Your objective: Among the lines below, a stretch begins at the one with "Definition slice (a" and ends at the one with "Fixpoint scanWhile (p". Repeat that stretch exactly, ends included.

[Records from a data collection]
◇ ◇ ◇ ◇ ◇ ◇ ◇

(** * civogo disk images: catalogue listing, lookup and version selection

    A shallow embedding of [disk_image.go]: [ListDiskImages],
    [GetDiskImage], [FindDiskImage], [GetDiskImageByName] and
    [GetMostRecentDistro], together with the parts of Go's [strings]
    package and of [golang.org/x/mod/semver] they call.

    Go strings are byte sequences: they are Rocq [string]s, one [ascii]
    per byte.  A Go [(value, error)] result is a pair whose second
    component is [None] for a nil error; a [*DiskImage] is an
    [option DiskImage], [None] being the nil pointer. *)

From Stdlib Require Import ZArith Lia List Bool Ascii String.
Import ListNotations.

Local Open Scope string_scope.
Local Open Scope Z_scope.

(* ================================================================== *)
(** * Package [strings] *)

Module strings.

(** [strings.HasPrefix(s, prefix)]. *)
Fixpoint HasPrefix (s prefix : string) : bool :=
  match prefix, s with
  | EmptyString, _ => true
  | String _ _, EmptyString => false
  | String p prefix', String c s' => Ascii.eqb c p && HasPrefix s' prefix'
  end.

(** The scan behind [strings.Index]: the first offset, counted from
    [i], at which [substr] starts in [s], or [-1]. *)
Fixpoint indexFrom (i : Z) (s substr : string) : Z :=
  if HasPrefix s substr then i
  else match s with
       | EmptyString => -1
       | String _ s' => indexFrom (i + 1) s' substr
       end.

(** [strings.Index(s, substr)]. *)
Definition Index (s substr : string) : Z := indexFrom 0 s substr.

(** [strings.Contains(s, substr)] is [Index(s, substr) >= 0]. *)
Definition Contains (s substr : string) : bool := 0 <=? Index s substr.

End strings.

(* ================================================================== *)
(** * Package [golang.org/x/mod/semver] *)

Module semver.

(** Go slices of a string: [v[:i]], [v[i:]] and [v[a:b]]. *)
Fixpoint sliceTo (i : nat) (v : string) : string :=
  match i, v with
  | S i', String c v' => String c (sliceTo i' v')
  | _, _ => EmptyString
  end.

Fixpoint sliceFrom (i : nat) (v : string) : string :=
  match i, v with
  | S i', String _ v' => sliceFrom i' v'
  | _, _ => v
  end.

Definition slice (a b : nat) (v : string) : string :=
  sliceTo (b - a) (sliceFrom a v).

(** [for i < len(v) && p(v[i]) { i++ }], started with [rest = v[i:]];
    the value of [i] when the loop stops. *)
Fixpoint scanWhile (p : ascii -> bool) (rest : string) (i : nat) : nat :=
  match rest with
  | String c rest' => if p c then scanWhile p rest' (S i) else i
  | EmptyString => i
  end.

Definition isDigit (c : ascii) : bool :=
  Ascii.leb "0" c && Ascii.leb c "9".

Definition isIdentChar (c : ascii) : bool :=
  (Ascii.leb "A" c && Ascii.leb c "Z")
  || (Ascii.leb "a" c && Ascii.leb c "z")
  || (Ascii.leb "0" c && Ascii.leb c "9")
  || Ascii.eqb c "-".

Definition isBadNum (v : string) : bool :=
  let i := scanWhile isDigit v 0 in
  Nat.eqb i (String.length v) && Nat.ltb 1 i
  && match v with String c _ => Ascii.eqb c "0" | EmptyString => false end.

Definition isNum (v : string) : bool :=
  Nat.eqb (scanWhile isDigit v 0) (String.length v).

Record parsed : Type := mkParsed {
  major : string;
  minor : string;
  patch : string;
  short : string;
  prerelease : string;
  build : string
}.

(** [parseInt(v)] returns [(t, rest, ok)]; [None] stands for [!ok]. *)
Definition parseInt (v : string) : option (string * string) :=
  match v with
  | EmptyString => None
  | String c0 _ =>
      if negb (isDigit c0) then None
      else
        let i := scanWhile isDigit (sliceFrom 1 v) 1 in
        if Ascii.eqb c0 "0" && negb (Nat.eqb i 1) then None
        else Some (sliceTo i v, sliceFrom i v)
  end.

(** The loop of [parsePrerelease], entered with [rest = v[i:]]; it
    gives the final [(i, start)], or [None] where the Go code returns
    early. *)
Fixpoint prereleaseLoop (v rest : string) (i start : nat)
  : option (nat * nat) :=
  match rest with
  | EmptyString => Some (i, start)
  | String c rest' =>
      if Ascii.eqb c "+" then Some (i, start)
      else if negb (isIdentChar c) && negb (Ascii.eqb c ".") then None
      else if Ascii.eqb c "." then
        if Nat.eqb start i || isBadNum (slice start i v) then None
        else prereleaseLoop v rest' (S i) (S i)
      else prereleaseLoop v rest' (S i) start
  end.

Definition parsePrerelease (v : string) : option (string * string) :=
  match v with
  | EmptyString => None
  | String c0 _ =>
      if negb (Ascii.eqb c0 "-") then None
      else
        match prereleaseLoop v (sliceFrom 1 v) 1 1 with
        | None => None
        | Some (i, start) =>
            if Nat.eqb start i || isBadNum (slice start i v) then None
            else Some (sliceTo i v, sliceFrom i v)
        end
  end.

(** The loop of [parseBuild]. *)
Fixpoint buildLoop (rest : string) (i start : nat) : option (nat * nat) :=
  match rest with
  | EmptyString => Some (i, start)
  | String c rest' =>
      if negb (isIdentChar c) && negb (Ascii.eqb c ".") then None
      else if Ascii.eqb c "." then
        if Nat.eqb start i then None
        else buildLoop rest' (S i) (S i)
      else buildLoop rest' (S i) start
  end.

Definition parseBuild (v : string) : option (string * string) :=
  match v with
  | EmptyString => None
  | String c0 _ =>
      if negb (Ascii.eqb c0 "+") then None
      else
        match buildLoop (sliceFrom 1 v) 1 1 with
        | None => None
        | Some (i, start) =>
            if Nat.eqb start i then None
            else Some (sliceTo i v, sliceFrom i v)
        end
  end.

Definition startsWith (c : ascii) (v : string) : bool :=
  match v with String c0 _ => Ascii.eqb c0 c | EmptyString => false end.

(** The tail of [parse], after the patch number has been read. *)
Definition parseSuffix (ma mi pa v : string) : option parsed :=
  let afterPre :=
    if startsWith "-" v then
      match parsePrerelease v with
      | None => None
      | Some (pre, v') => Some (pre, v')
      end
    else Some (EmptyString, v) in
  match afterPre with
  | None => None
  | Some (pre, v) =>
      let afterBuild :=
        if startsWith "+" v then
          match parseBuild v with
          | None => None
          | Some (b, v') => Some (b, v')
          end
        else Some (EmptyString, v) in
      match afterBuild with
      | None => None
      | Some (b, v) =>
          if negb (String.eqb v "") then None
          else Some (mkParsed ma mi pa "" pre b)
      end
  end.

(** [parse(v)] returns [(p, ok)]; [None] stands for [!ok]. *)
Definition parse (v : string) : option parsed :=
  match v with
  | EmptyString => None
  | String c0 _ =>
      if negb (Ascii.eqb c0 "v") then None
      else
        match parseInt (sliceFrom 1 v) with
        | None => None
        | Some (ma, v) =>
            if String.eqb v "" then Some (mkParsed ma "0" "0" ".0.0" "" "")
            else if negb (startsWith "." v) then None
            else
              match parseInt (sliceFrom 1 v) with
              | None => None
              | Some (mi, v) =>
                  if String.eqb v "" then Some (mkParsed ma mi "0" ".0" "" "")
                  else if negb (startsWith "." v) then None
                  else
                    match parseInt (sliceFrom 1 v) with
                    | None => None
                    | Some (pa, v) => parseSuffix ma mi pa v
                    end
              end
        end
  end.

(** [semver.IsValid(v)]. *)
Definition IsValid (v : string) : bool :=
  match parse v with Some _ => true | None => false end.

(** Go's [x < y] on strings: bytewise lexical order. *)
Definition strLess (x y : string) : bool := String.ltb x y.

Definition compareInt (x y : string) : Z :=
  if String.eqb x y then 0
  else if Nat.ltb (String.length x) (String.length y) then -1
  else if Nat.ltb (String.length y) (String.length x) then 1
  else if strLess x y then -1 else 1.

◇ ◇ ◇ ◇ ◇ ◇ ◇

Solution:
Definition slice (a b : nat) (v : string) : string :=
  sliceTo (b - a) (sliceFrom a v).

(** [for i < len(v) && p(v[i]) { i++ }], started with [rest = v[i:]];
    the value of [i] when the loop stops. *)
Fixpoint scanWhile (p : ascii -> bool) (rest : string) (i : nat) : nat :=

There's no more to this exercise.